RECORDS SUPPLIED Block Start

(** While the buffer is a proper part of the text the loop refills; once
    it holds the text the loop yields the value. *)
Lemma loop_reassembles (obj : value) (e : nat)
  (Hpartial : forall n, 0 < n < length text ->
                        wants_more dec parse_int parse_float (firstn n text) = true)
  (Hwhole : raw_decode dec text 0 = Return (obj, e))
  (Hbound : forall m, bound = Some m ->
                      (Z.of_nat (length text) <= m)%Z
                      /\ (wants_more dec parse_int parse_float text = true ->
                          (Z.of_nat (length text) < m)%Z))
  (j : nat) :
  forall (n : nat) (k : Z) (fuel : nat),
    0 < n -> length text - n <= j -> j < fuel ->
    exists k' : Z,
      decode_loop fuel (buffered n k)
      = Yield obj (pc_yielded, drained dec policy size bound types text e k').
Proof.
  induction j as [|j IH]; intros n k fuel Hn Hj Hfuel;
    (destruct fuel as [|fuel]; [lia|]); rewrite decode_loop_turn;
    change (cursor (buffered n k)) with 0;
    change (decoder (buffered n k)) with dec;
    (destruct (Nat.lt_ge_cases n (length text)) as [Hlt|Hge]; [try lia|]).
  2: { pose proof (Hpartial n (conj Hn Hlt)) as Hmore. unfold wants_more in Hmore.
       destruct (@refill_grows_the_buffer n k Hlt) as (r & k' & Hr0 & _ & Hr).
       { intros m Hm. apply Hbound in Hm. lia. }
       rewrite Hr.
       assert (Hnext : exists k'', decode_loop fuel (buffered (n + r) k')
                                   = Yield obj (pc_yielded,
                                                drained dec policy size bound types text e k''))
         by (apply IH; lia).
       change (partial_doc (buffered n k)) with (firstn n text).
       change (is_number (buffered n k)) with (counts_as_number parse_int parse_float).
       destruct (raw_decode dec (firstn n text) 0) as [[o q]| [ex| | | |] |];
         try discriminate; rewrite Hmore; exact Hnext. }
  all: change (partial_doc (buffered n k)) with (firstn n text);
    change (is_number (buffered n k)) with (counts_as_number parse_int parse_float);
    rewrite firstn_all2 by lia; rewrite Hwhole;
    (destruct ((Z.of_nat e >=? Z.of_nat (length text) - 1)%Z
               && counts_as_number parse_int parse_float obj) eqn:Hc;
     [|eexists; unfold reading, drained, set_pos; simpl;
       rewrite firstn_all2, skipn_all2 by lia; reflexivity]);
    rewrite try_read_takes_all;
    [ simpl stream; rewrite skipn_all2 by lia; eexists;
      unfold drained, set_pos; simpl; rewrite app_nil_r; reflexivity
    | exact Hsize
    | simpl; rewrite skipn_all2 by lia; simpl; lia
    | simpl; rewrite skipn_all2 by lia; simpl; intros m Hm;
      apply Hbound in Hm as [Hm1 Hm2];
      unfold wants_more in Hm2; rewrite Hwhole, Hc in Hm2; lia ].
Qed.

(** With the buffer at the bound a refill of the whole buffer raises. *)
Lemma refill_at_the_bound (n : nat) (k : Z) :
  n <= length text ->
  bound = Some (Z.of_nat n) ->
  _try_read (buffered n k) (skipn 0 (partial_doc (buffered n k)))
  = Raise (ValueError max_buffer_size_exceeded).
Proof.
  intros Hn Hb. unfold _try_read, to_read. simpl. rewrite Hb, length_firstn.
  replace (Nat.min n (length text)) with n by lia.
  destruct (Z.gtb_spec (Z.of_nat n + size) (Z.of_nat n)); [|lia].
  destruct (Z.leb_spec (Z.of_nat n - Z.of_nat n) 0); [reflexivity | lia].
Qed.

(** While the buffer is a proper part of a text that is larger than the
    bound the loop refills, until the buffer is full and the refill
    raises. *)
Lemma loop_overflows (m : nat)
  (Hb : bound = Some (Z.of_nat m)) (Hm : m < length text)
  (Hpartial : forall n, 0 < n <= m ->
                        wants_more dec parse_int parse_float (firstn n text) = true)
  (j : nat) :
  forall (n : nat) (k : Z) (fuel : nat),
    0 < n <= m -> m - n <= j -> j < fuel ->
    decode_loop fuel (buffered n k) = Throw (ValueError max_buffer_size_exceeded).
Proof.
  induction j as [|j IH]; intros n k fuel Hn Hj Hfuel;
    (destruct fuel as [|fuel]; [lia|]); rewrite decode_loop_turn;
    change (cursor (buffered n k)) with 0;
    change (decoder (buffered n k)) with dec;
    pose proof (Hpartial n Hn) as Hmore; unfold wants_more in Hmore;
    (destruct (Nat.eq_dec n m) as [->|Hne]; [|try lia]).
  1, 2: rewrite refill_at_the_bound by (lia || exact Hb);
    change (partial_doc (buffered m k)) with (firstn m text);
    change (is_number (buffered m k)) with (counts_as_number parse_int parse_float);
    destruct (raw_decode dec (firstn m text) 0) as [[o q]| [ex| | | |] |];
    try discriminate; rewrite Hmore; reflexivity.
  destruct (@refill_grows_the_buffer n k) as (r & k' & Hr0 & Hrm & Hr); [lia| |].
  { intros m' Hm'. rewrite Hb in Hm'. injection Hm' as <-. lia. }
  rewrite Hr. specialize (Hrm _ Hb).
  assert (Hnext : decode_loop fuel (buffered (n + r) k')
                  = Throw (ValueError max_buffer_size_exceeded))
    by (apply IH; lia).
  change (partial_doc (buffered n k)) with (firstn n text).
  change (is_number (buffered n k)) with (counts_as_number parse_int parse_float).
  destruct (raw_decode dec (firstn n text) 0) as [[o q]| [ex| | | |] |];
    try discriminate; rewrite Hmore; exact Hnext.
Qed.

RECORDS SUPPLIED Block End

> TASK REQUIREMENTS:
Tally the lines of the listing that include "drained". Reply with nothing but the count.

> TASK SOLUTION:
4